(Collected data entries)
_ _ _ _

Lemma pipe_take_rep p c q : pipe_rep p (c :: q) -> pipe_front p = c /\ pipe_rep (pipe_drop p) q.
Proof.
  intros [H1 H2 H3 H4 H5]. split.
  - unfold pipe_front. specialize (H5 O c eq_refl). rewrite Z.add_0_r in H5. by apply nth_lookup_Some.
  - split; cbn [pipe_drop set_pi_nread pi_data pi_nread pi_nwrite].
    + done.
    + apply u32_range.
    + rewrite H3. cbn [length]. unfold u32. rewrite Zplus_mod_idemp_l. f_equal. lia.
    + cbn in H4. lia.
    + intros k x Hk. specialize (H5 (S k) x Hk). rewrite <- H5. do 2 f_equal.
      rewrite <- (pipesize_divides (pi_nread p + S k)), <- (pipesize_divides (u32 (pi_nread p + 1) + k)). f_equal.
      unfold u32. rewrite Zplus_mod_idemp_l. f_equal. lia.
Qed.

(** ** The routines *)

Section Code.
Context `{KernelImageOk} (pi : Z) (pr : nat).

Lemma wp_killed_nested j p (Q : Z -> world kst -> Prop) s e : intr_ok s -> 0 < c_noff (k_cpu s) -> lock_free (L_proc j) s ->
  k_procs s !! j = Some p -> Q (p_killed p) (World s e) -> wp (killed j) Q (World s e).
Proof.
  intros Hi Hn Hf Hp HQ. unfold killed. wp_step. apply wp_acquire; [done|]. wp_step. apply (wp_proc_at j p); [done|].
  wp_step. apply (wp_release_crit (L_proc j) id); [inert_tac|done|done|]. cbn [id]. rewrite settle_nested by done. wp_step. done.
Qed.

(** Inside the critical section of the pipe: its memory and its pipes. *)
Definition inside (s : kst) (m : gmap Z Z) (ps : gmap Z pipe) : kst := set_k_pipes ps (set_k_mem m (acquired (L_pipe pi) s)).

Lemma wp_pipe_at s m ps p e (Q : pipe -> world kst -> Prop) : ps !! pi = Some p -> Q p (World (inside s m ps) e) -> wp (pipe_at pi) Q (World (inside s m ps) e).
Proof.
  intros Hp HQ. unfold pipe_at. do 2 wp_step. cbn [st]. change (k_pipes (inside s m ps)) with ps. by rewrite Hp.
Qed.

Lemma wp_modify_pipe f s m ps p e (Q : unit -> world kst -> Prop) : ps !! pi = Some p ->
  Q tt (World (inside s m (<[pi := f p]> ps)) e) -> wp (modify_pipe pi f) Q (World (inside s m ps) e).
Proof.
  intros Hp HQ. unfold modify_pipe. wp_step. cbn [st env]. change (k_pipes (inside s m ps)) with ps.
  replace (alter f pi ps) with (<[pi := f p]> ps); [exact HQ|]. apply map_eq. intros n. destruct (decide (n = pi)) as [->|Hne].
  - by rewrite lookup_insert_eq, lookup_alter_eq, Hp.
  - by rewrite lookup_insert_ne, lookup_alter_ne.
Qed.

Context (s : kst) (Hc : calm pr s) (proc : State.proc) (Hproc : k_procs s !! pr = Some proc).
Context (l : list Z).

_ _ _ _

» **Instructions to follow**
Please copy the line that holds "Context (s : kst)" and each line under it through the last line above, exactly as they stand, adding nothing.

» **Reply to the exercise**
Context (s : kst) (Hc : calm pr s) (proc : State.proc) (Hproc : k_procs s !! pr = Some proc).
Context (l : list Z).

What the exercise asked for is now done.